Luo Yue, Morales Jeremy C, Dunton Genevieve F, Mason Tyler B
Department of Population and Public Health Sciences, University of Southern California, Los Angeles, CA, United States.
Department of Population and Public Health Sciences, University of Southern California, Los Angeles, CA, United States.
Appetite. 2025 Jun 26;214:108212. doi: 10.1016/j.appet.2025.108212.
This study examined the factor structure of five binge-eating symptom items and identified the social contexts and food types associated with these symptoms in adolescents using ecological momentary assessment (EMA).
Seventy-four adolescents aged 13-17 completed ten days of EMA, including signal-contingent prompts and event-contingent eating episode prompts. When recording eating episodes, adolescents completed measures on their current social context, food and drinks consumed, and binge-eating symptoms during the episode. Primary analyses included multilevel exploratory factor analysis of five binge-eating symptom items and generalized linear models of associations between social contexts and food types with binge-eating symptoms.
A two within-subject (i.e., overeating and loss of control eating [LOCE] subscales) and one between-subject factor solution fit the data. Within-subjects alone versus not alone was associated with lower overeating (p = .010) and within-subjects family versus not with family was associated with higher overeating (p = .033). Between-subjects family context was associated with lower LOCE (p = .008), while between-subjects peers/friends context was related to higher LOCE (p = .002) and overeating (p = .003). Both within- and between-subjects consumption of sweet food was associated with increased LOCE (p = .03 and p < .001, respectively) and overeating (p = .02 and p = .003, respectively). Within-subjects consumption of salty/fried food and pizza/fast food was both significantly associated with higher LOCE (p < .001 and p=.021, respectively) and overeating (p=.041 and p < .001, respectively). Within-subjects consumption of sweetened beverages was linked to higher overeating (p < .001), while water consumption was associated with lower overeating (p = .002).

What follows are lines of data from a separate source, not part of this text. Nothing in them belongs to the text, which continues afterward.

(* ===== verification/ScalingLoop.v ===== *)
(** * The state of the control plane and its scaling loop

    [internal/control_plane/scaling_loop.go] and [failure.go]: what the
    control plane keeps, the loop that brings the number of sandboxes of a
    service to the scale the autoscaler asks for, and the removal of failed
    sandboxes.

    A [*ServiceInfoStorage] is an address of [ss_heap]: the scaling loop of a
    service keeps its pointer after the service left [SIStorage].  Remote
    calls are recorded in [cp_rpcs] in the order in which they are made; what
    they answer, the clock, the random draws and the orders of map traversals
    are the arguments of [cp_env].  A goroutine spawned by an operation is a
    list of atomic steps ([doUpscaling]) or a task the state holds until it
    runs ([cp_tasks]). *)
From Stdlib Require Import ZArith Lia.
From stdpp Require Import base tactics list gmap strings sets numbers pretty.
From S2P Require Import Prelude Sync Autoscaling Controller Core Placement Persistence.

Local Open Scope Z_scope.

(** ** State *)

Record ServiceInfoStorage : Type := mkServiceInfoStorage {
  ss_ServiceInfo : ServiceInfo;
  ss_Controller : PFStateController;
  ss_EndpointLock : rw_state;              (* [Controller.EndpointLock] *)
  ss_Endpoints : list Endpoint;            (* [Controller.Endpoints] *)
  ss_StartTime : Z;
}.
(* ===== verification/ControlPlane.v ===== *)
(** * The control plane

    [internal/control_plane/control_plane.go], [helpers.go] and
    [reconstruction.go]: the handlers of the control plane on the state of
    [ScalingLoop], its monitoring loops (one iteration each) and the
    reconstruction of the state from the persistence layer after a failover.

    A [defer Unlock] is the [Unlock] at the end of the handler.  A goroutine
    that only connects to a node is an operation of its own
    ([connect_node], [connect_recovered]): it may run at any later time. *)
From Stdlib Require Import ZArith Lia.
From stdpp Require Import base tactics list gmap strings sets numbers.
From S2P Require Import Prelude Sync Autoscaling Controller Core Placement Persistence ScalingLoop.

Local Open Scope Z_scope.

Definition HeartbeatInterval : Z := 5 * Second.
Definition TolerateHeartbeatMisses : Z := 3.

Definition NewControlPlane {S P} (policy : P) (client : S) : ControlPlane S P :=
  mkControlPlane NewControlPlaneSyncStructure NewControlPlaneSyncStructure
    NewControlPlaneSyncStructure [] policy client [] 0 [] [].

Inductive parsed_policy : Type := PolicyRandom | PolicyRoundRobin | PolicyKubernetes.
Definition ParsePlacementPolicy (cfg : ControlPlaneConfig) : parsed_policy :=
  if decide (cfg_PlacementPolicy cfg = "random") then PolicyRandom
  else if decide (cfg_PlacementPolicy cfg = "round-robin") then PolicyRoundRobin
  else if decide (cfg_PlacementPolicy cfg = "kubernetes") then PolicyKubernetes
  else PolicyRandom.

Section handlers.
Context {S P : Type} `{PL : PersistenceLayer S} `{PP : PlacementPolicy P}.
Context (cfg : ControlPlaneConfig) (env : cp_env).

Abbreviation CP := (ControlPlane S P).
Abbreviation M := (GoM CP).

Definition dataplane_information (i : DataplaneInfo) : DataplaneInformation :=
  mkDataplaneInformation (di_IP i) (Itoa (di_APIPort i)) (Itoa (di_ProxyPort i)).

(** ** Data planes *)

(** The services are announced to the new data plane one by one; the first
    failure takes it off the table. *)
Fixpoint announce_services (key : string) (services : list (string * nat))
  : M (ActionStatus * go_error * bool) :=
  match services with
  | [] => mret (status_ok, None, false)
  | (_, a) :: services' =>
      ss ← ss_deref a;
      o ← on_dp (Get key);
      conn ← go_lift (deref o);
      err ← dp_call env conn (RpcAddDeployment key (si_Name (ss_ServiceInfo ss)));
      match err with
      | Some e => on_dp (Remove key) ;; mret (status_failed, Some e, false)
      | None =>
          singlethreadUpdateEndpoints env a (prepareCurrentEndpointInfoList ss) ;;
          announce_services key services'
      end
  end.
(* ===== verification/CpTypes.v ===== *)
(** * Well-formed tables

    The type invariant of the control plane: every record is filed under its own
    name, the ports it keeps as text are numbers, and the table of services
    points to service objects.  Every handler keeps it, also when it fails. *)
From Stdlib Require Import ZArith Lia Ascii.
From stdpp Require Import base tactics list gmap strings sets numbers pretty.
From S2P Require Import Prelude Sync Autoscaling Controller Core Net Placement Persistence ScalingLoop ControlPlane.

Local Open Scope Z_scope.

(** A port of a request, a non-negative [int32]. *)
Definition is_port (p : Z) : Prop := 0 <= p < 2 ^ 31.

(** Every record is filed under its own name and is one that was asked for:
    [DP], [WN] and [SI] are the records the requests so far may have left. *)
Record well_typed {S} (DP : DataplaneInformation -> Prop) (WN : WorkerNodeInformation -> Prop)
    (SI : ServiceInfo -> Prop) (v : registrations S) : Prop := {
  wt_dp : forall k i, rg_dp v !! k = Some i -> dpi_Address i = k /\ DP i;
  wt_wn : forall k i, rg_wn v !! k = Some i -> wni_Name i = k /\ WN i;
  wt_si : forall k a, rg_si v !! k = Some a ->
    exists info, rg_infos v !! a = Some info /\ si_Name info = k /\ SI info;
}.
Lemma stale_revision_noop `{HA : !HAProxyAnswers C} keep rnd (a : API C) r a' :
  Forall good_server (committed a) -> Forall well_formed keep ->
  (forall u, is_Some (api_addressToName a !! u) <-> u ∈ keep) ->
  genericRevise rnd DataplaneBackend keep a = Ok (r, a') -> committed a' = committed a.
Proof.
  intros Hg Hwf Hkeys Hrun.
  destruct (open_transaction keep rnd a Hg) as (t&a0&Hid&Hact&Hnm&Htx&Hcom&Hst).
  destruct (Hst a0 a0) as (existing&_&Heq).
  - apply remove_all_noop.
    + rewrite Difference_filter, list.Forall_forall. intros u [_ Hu]%list_elem_of_filter.
      apply list_elem_of_fmap in Hu as (s&->&Hs). rewrite list.Forall_forall in Hg.
      by apply good_server_url, Hg.
    + intros u Hu. rewrite Difference_filter in Hu. apply list_elem_of_filter in Hu as [Hu _].
      rewrite Hnm. apply eq_None_not_Some. by rewrite Hkeys.
  - apply add_all_noop.
    + rewrite Difference_filter, list.Forall_forall. intros u [_ Hu]%list_elem_of_filter.
      rewrite list.Forall_forall in Hwf. auto.
    + intros u Hu. rewrite Difference_filter in Hu. apply list_elem_of_filter in Hu as [_ Hu].
      rewrite Hnm. by apply Hkeys.
  - rewrite Heq in Hrun.
    destruct (CommitTransaction t (api_client a0)) as [[[e|] c]| | |] eqn:Hc; try done;
      injection Hrun as _ <-; apply hc_commit in Hc; simpl; rewrite Hc; [done|by rewrite Htx].
Qed.
End revise.

(** The addresses after the two loops are the wanted ones. *)
Lemma revised_urls keep l new u :
  url_of <$> new = Difference keep (url_of <$> l) ->
  u ∈ url_of <$> (filter (fun s => url_of s ∈ keep) l ++ new) <-> u ∈ keep.
Proof.
  intros Hnew. rewrite fmap_app, elem_of_app, Hnew, Difference_filter, list_elem_of_filter. split.
  - intros [(s&->&Hs)%list_elem_of_fmap|[_ Hu]]; [|done]. by apply list_elem_of_filter in Hs as [? _].
  - intros Hu. destruct (decide (u ∈ url_of <$> l)) as [Hin|]; [left|by right].
    apply list_elem_of_fmap in Hin as (s&->&Hs). apply list_elem_of_fmap_2.
    by apply list_elem_of_filter.
Qed.
(** No path of the common part leaks a count. *)
Lemma with_endpoint_balanced {A} env policy (exchange : GoM FM A) m res m' o w :
  keeps_in_system exchange -> cold_or_warm_start env m = Ok (o, w) -> counters_in_range w ->
  with_endpoint env policy exchange m = Ok (res, m') -> in_system m' = in_system (end_invocation w).
Proof.
  intros Hx E1 Hr. unfold with_endpoint. rewrite E1. cbn [mbind outcome_bind].
  destruct (decide _); [by intros [= _ <-]|].
  pose proof (entered_end w Hr) as H1. pose proof (end_invocation_in_range w) as Hr0.
  destruct (DoLoadBalancing (inv_lb env) policy w) as [[ep m2]| | |] eqn:E2; cbn [mbind outcome_bind]; try done.
  pose proof (DoLoadBalancing_entered _ _ _ _ _ _ Hr0 H1 E2) as H2.
  destruct ep as [p|]; [|intros [= _ <-]; by apply end_invocation_in_system].
  destruct (exchange m2) as [[a m3]| | |] eqn:E3; cbn [mbind outcome_bind]; try done.
  destruct (giveBackCCCapacity p m3) as [m4| | |] eqn:E4; cbn [mbind outcome_bind]; try done.
  intros [= _ <-]. apply end_invocation_in_system; [done|].
  apply giveBack_counters in E4 as [G1 G2]. eapply entered_in_system; [exact H2|].
  rewrite <- (Hx m2 a m3); [|by eapply entered_in_range|done]. unfold in_system. by rewrite G1, G2.
Qed.

(** A result is one of the exchange. *)
Lemma with_endpoint_result {A} env policy (exchange : GoM FM A) m a m' :
  with_endpoint env policy exchange m = Ok (RReached a, m') ->
  exists m1 m2, exchange m1 = Ok (a, m2).
Proof.
  unfold with_endpoint.
  destruct (cold_or_warm_start env m) as [[o m1]| | |]; cbn [mbind outcome_bind]; try done.
  destruct (decide _); [done|].
  destruct (DoLoadBalancing (inv_lb env) policy m1) as [[[p|] m2]| | |]; cbn [mbind outcome_bind]; try done.
  destruct (exchange m2) as [[a' m3]| | |] eqn:E3; cbn [mbind outcome_bind]; try done.
  destruct (giveBackCCCapacity p m3); cbn [mbind outcome_bind]; try done.
  intros [= <- _]. eauto.
Qed.

(** An endpoint a request can be admitted to. *)
Definition ready (m : FM) (p : nat) : Prop :=
  exists e, ep_heap m !! p = Some e /\ 0 < ue_tokens e <= ue_cap e /\ ue_Drained e = 0.

(** What is left of the capacity of an endpoint. *)
Definition capacity_of (m : FM) (q : nat) : option (Z * Z * Z * Z) :=
  (fun e => (ue_cap e, ue_tokens e, ue_InFlight e, ue_Drained e)) <$> ep_heap m !! q.
Definition endpoints_in_range (m : FM) : Prop :=
  forall q e, ep_heap m !! q = Some e -> is_i32 (ue_InFlight e).
(** An exchange with a sandbox leaves the endpoints and the queue alone. *)
Definition keeps_endpoints {A} (f : GoM FM A) : Prop :=
  forall m a m', f m = Ok (a, m') -> ep_heap m' = ep_heap m /\ fm_queue m' = fm_queue m.

(** From the state [w] in which the cold or warm start left the function, an
    invocation changes neither the queue nor the capacity of any endpoint. *)
Lemma with_endpoint_effect {A} env policy (exchange : GoM FM A) m res m' :
  keeps_endpoints exchange -> with_endpoint env policy exchange m = Ok (res, m') ->
  exists o w, cold_or_warm_start env m = Ok (o, w) /\ fm_queue m' = fm_queue w /\
    (endpoints_in_range w -> forall q, capacity_of m' q = capacity_of w q) /\
    (res = RCanceled <-> o = Some CanceledColdStart).
Proof.
  intros Hx. unfold with_endpoint.
  destruct (cold_or_warm_start env m) as [[o w]| | |]; cbn [mbind outcome_bind]; try done.
  intros H. exists o, w. split; [done|]. destruct (decide (o = Some CanceledColdStart)) as [Ho|Ho].
  { injection H as <- <-. done. }
  destruct (DoLoadBalancing (inv_lb env) policy w) as [[ep m2]| | |] eqn:E2; cbn [mbind outcome_bind] in H; try done.
  apply DoLoadBalancing_effect in E2 as [Hq Hh].
  destruct ep as [p|]; [|injection H as <- <-; unfold capacity_of; cbn; rewrite Hh; done].
  destruct Hh as (e&He&_&Hh).
  destruct (exchange m2) as [[a m3]| | |] eqn:E3; cbn [mbind outcome_bind] in H; try done.
  apply Hx in E3 as [Hh3 Hq3].
  destruct (giveBackCCCapacity p m3) as [m4| | |] eqn:E4; cbn [mbind outcome_bind] in H; try done.
  injection H as <- <-. split; [|split; [|done]].
  - cbn. transitivity (fm_queue m3); [|congruence]. revert E4. unfold giveBackCCCapacity.
    destruct (ep_heap m3 !! p); [|done]. intros E4. apply outcome_bind_Ok in E4 as (cb&_&E4).
    revert E4. case_decide; [|done]. by intros [= <-].
  - intros Hr q. apply (giveBackCCCapacity_effect p m3 m4 e (ep_heap w)) in E4 as [_ (cb&Hcb&_)];
      [|by eapply Hr|congruence].
    unfold capacity_of. cbn. rewrite Hcb. destruct (decide (p = q)) as [<-|Hne].
    + rewrite lookup_insert_eq, He. done.
    + by rewrite lookup_insert_ne.
Qed.

Lemma DoLoadBalancing_ready env policy m :
  balancer_ok (lb_fuel env) m -> (forall p, p ∈ fm_upstreamEndpoints m -> ready m p) ->
  lb_got env 0 = true ->
  exists p m', DoLoadBalancing env policy m = Ok (Some p, m') /\ p ∈ fm_upstreamEndpoints m.
Proof.
  intros Hok Hready Hgot. unfold DoLoadBalancing, loadBalancingRetries. cbn [lb_attempts].
  set (m0 := update_stats IncrementQueueDepth m).
  assert (Hok0 : balancer_ok (lb_fuel env) m0) by (by destruct Hok; split).
  assert (Hcap : forall p, p ∈ fm_upstreamEndpoints m0 -> has_capacity m0 p).
  { intros p Hp. destruct (Hready p Hp) as (e&He&Ht&_). unfold has_capacity, tokens_of. cbn. rewrite He. cbn. lia. }
  destruct (runLoadBalancing_total (lb_fuel env) (lb_d1 env 0) (lb_d2 env 0) policy m0 Hok0 Hcap) as (p&m1&Hrun).
  rewrite Hrun. cbn [mbind outcome_bind deref].
  pose proof (runLoadBalancing_elem _ _ _ _ _ _ _ Hrun) as [Hin _]. specialize (Hin p eq_refl).
  apply runLoadBalancing_same in Hrun as (Hh&_).
  destruct (Hready p Hin) as (e&He&Ht&Hd).
  unfold waitForCapacityOrDie. rewrite Hh. change (ep_heap m0) with (ep_heap m). rewrite He, Hgot.
  rewrite decide_True by lia. cbn [mbind outcome_bind].
  unfold DoLoadBalancing_admit. cbn. rewrite lookup_insert_eq. by eexists p, _.
Qed.

(** With a free slot on every endpoint a warm request reaches a sandbox, and
    gives the slot back. *)
Lemma with_endpoint_reached {A} env policy m (exchange : GoM FM A) :
  (forall m1, exists a m2, exchange m1 = Ok (a, m2)) -> keeps_endpoints exchange ->
  fm_activeEndpointCount m ≠ 0 -> balancer_ok (lb_fuel (inv_lb env)) m ->
  (forall p, p ∈ fm_upstreamEndpoints m -> ready m p) -> endpoints_in_range m -> lb_got (inv_lb env) 0 = true ->
  exists m1 a m2 m', exchange m1 = Ok (a, m2) /\
    with_endpoint env policy exchange m = Ok (RReached a, m') /\ ep_heap m' = ep_heap m /\ fm_queue m' = fm_queue m.
Proof.
  intros Hx Hk Ha Hok Hready Hr Hgot. unfold with_endpoint, cold_or_warm_start.
  destruct (TryWarmStart_load m) as [b m1] eqn:E.
  assert (Hm1 : b = false /\ ep_heap m1 = ep_heap m /\ fm_queue m1 = fm_queue m /\
            fm_upstreamEndpoints m1 = fm_upstreamEndpoints m /\ balancer_ok (lb_fuel (inv_lb env)) m1).
  { unfold TryWarmStart_load, triggerAutoscaling in E. cbn in E.
    case_decide; injection E as <- <-; cbn; split_and!; try done; try (by apply bool_decide_eq_false);
      destruct Hok; by split. }
  destruct Hm1 as (->&E1&E2&E3&Hok1). cbn [mbind outcome_bind]. rewrite decide_False by done.
  destruct (DoLoadBalancing_ready (inv_lb env) policy m1) as (p&m2&Hrun&Hin); [done| |done|].
  { intros p. rewrite E3. unfold ready. rewrite E1. apply Hready. }
  rewrite Hrun. cbn [mbind outcome_bind]. rewrite E3 in Hin.
  apply DoLoadBalancing_effect in Hrun as [Hq2 (e&He&Ht0&Hh2)]. rewrite E1 in He, Hh2. rewrite E2 in Hq2.
  destruct (Hx m2) as (a&m3&Hex). pose proof (Hk _ _ _ Hex) as [Hh3 Hq3].
  destruct (Hready p Hin) as (e'&He'&Ht&Hd). rewrite He in He'. injection He' as <-.
  assert (Hg : exists m4, giveBackCCCapacity p m3 = Ok m4).
  { unfold giveBackCCCapacity. rewrite Hh3, Hh2, lookup_insert_eq. cbn.
    rewrite decide_False by (rewrite Hd; tauto). cbn [mbind outcome_bind]. rewrite decide_True by lia. by eexists. }
  destruct Hg as [m4 Hg]. exists m2, a, m3. rewrite Hex. cbn [mbind outcome_bind]. rewrite Hg.
  apply (giveBackCCCapacity_effect p m3 m4 e (ep_heap m)) in Hg as [Hq4 (cb&Hcb&Hcb')];
    [|by eapply Hr|congruence].
  eexists. split; [done|]. split; [done|]. cbn. split; [|congruence].
  rewrite Hcb, (Hcb' Hd). apply insert_id. rewrite He. by destruct e.
Qed.

(** C35: A request to a function whose endpoints all have a free slot and are
    not being drained is served, under every load balancing policy: it does not
    wait, the handler returns the status the reverse proxy wrote, the capacity
    it took is returned (every endpoint is as it was before, tokens and requests in
    flight included), the queue is untouched and every counter of requests in
    the system is back at its value; a request to an unknown function is answered
    404 and changes nothing.  The token is received before its timer fires, and
    the counters are within their machine ranges. *)
Theorem warm_request_served env policy serviceName d m proxied :
  d !! serviceName = Some m -> counters_in_range m -> endpoints_in_range m -> fm_activeEndpointCount m ≠ 0 ->
  balancer_ok (lb_fuel (inv_lb env)) m -> (forall p, p ∈ fm_upstreamEndpoints m -> ready m p) ->
  lb_got (inv_lb env) 0 = true ->
  (forall other, d !! other = None ->
     createInvocationHandler env policy proxied other d = Ok (StatusNotFound, d)) /\
  exists m', createInvocationHandler env policy proxied serviceName d =
               Ok (proxied, <[serviceName := m']> d) /\
    in_system m' = in_system m /\ ep_heap m' = ep_heap m /\ fm_queue m' = fm_queue m.
Proof.
  intros Hd Hr Hre Ha Hok Hready Hgot. split.
  { intros other Ho. unfold createInvocationHandler, on_deployment, GetDeployment.
    unfold mbind, gom_bind. by rewrite Ho. }
  set (x := fun m => Ok (proxied, update_stats IncrementSuccessfulInvocations m)).
  destruct (with_endpoint_reached env policy m x) as (m1&a&m2&m'&[= <- _]&Hm'&Hh'&Hq'); try done.
  { intros m1. by eexists _, _. }
  { by intros m1 a m2 [= <- <-]. }
  exists m'. unfold createInvocationHandler, on_deployment, GetDeployment.
  unfold mbind, gom_bind. rewrite Hd. fold x. rewrite Hm'. cbn [mbind outcome_bind]. split; [done|].
  split; [|done]. destruct (warm_start_run env m Ha) as (w&Hw).
  pose proof (cold_or_warm_start_run _ _ _ _ Hr Hw) as [He _].
  rewrite (with_endpoint_balanced _ _ _ _ _ _ _ _ (count_success_exchange proxied) Hw
             (entered_in_range _ _ Hr He) Hm').
  by apply end_invocation_in_system.
Qed.

Definition example_wait : nat -> GoM FM ColdStartOutcome := fun _ => mret SuccessfulColdStart.

Lemma example_two_ready p : p ∈ fm_upstreamEndpoints example_two -> ready example_two p.
Proof.
  intros Hp. change (p ∈ [0; 1]%nat) in Hp. unfold ready.
  apply elem_of_cons in Hp as [->|Hp]; [|apply list_elem_of_singleton in Hp as ->];
    (eexists; split; [vm_compute; reflexivity|vm_compute; split_and!; (discriminate || reflexivity)]).
Qed.

Lemma warm_request_served_witness :
  let env := mkInvocationEnv example_env_lb example_wait in
  let d : Deployments := {[ "f" := example_two ]} in
  (forall other, d !! other = None ->
     createInvocationHandler env LOAD_BALANCING_KNATIVE 200 other d = Ok (StatusNotFound, d)) /\
  exists m', createInvocationHandler env LOAD_BALANCING_KNATIVE 200 "f" d = Ok (200, <["f" := m']> d) /\
    in_system m' = in_system example_two /\ ep_heap m' = ep_heap example_two /\ fm_queue m' = fm_queue example_two.
Proof.
  intros env d. apply (warm_request_served env LOAD_BALANCING_KNATIVE "f" d example_two 200).
  - reflexivity.
  - vm_compute. split_and!; discriminate || reflexivity.
  - intros q e He. assert (Hm : map_Forall (fun _ e => is_i32 (ue_InFlight e)) (ep_heap example_two)).
    { apply (bool_decide_unpack _). vm_compute. exact I. }
    exact (Hm q e He).
  - vm_compute. discriminate.
  - split; [vm_compute; discriminate|vm_compute; discriminate|vm_compute; lia|split; [vm_compute; discriminate|reflexivity]].
  - apply example_two_ready.
  - reflexivity.
Defined.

Implications include the use of context-specific nutrition and social interventions in reducing adolescent binge eating.
本研究考察了五个暴饮暴食症状条目的因素结构,并使用生态瞬时评估(EMA)确定了青少年中与这些症状相关的社会环境和食物类型。
74名13至17岁的青少年完成了为期十天的EMA,包括信号依存提示和事件依存饮食发作提示。在记录饮食发作时,青少年完成了关于他们当前社会环境、所消费的食物和饮料以及发作期间暴饮暴食症状的测量。主要分析包括对五个暴饮暴食症状条目的多水平探索性因素分析,以及社会环境和食物类型与暴饮暴食症状之间关联的广义线性模型。
一个双主体内(即暴饮暴食和失控进食[LOCE]子量表)和一个主体间因素解决方案符合数据。主体内单独与非单独与较低的暴饮暴食相关(p = 0.010),主体内与家人在一起与不与家人在一起相比与较高的暴饮暴食相关(p = 0.033)。主体间家庭环境与较低的LOCE相关(p = 0.008),而主体间同伴/朋友环境与较高的LOCE(p = 0.002)和暴饮暴食(p = 0.003)相关。主体内和主体间甜食消费均与LOCE增加(分别为p = 0.03和p < 0.001)和暴饮暴食(分别为p = 0.02和p = 0.003)相关。主体内咸/油炸食品和披萨/快餐消费均与较高的LOCE(分别为p < 0.001和p = 0.021)和暴饮暴食(分别为p = 0.041和p < 0.001)显著相关。主体内甜味饮料消费与较高的暴饮暴食相关(p < 0.001),而饮水与较低的暴饮暴食相关(p = 0.002)。
其意义包括使用针对具体环境的营养和社会干预措施来减少青少年暴饮暴食。